╔══

Lemma filter_filter_comm {A} (f g : A → bool) l :
  List.filter f (List.filter g l) = List.filter g (List.filter f l).
Proof.
  induction l as [|x l IH]; simpl; [done|].
  destruct (f x) eqn:Hf, (g x) eqn:Hg; simpl; rewrite ?Hf, ?Hg, IH; done.
Qed.

(** Sorting and filtering the rule list can be done in either order. *)
Lemma sortRules_filter keep rules :
  sortRules (List.filter keep rules) = List.filter keep (sortRules rules).
Proof.
  rewrite !sortRules_partition, List.filter_app.
  by rewrite !(filter_filter_comm keep).
Qed.

Lemma firstMatch_app item l1 l2 st :
  firstMatch re item (l1 ++ l2) st =
  firstMatch re item l1 (firstMatch re item l2 st).
Proof.
  induction l1 as [|r l1 IH]; simpl; [done|].
  by destruct (matchesRule re item r).
Qed.

Lemma firstMatch_none item l st :
  (∀ r, r ∈ l → matchesRule re item r = false) →
  firstMatch re item l st = st.
Proof.
  induction l as [|r l IH]; simpl; [done|]. intros H.
  rewrite (H r) by apply list_elem_of_here.
  apply IH. intros r' Hr'. apply H. by apply list_elem_of_further.
Qed.

(** Leaving out rules that the record does not match changes nothing. *)
Lemma firstMatch_filter item keep l st :
  (∀ r, r ∈ l → keep r = false → matchesRule re item r = false) →
  firstMatch re item (List.filter keep l) st = firstMatch re item l st.
Proof.
  induction l as [|r l IH]; simpl; [done|]. intros H.
  assert (IH' : firstMatch re item (List.filter keep l) st = firstMatch re item l st).
  { apply IH. intros r' Hr'. apply H. by apply list_elem_of_further. }
  destruct (keep r) eqn:Hk; simpl.
  - by rewrite IH'.
  - rewrite (H r) by (apply list_elem_of_here || done). done.
Qed.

╚══

= Exercise objective =
There is a line above that contains "assert (IH' : firstMatch". Copy it and all later lines through the last, exactly, and leave out the rest.

= Solution to the problem =
  assert (IH' : firstMatch re item (List.filter keep l) st = firstMatch re item l st).
  { apply IH. intros r' Hr'. apply H. by apply list_elem_of_further. }
  destruct (keep r) eqn:Hk; simpl.
  - by rewrite IH'.
  - rewrite (H r) by (apply list_elem_of_here || done). done.
Qed.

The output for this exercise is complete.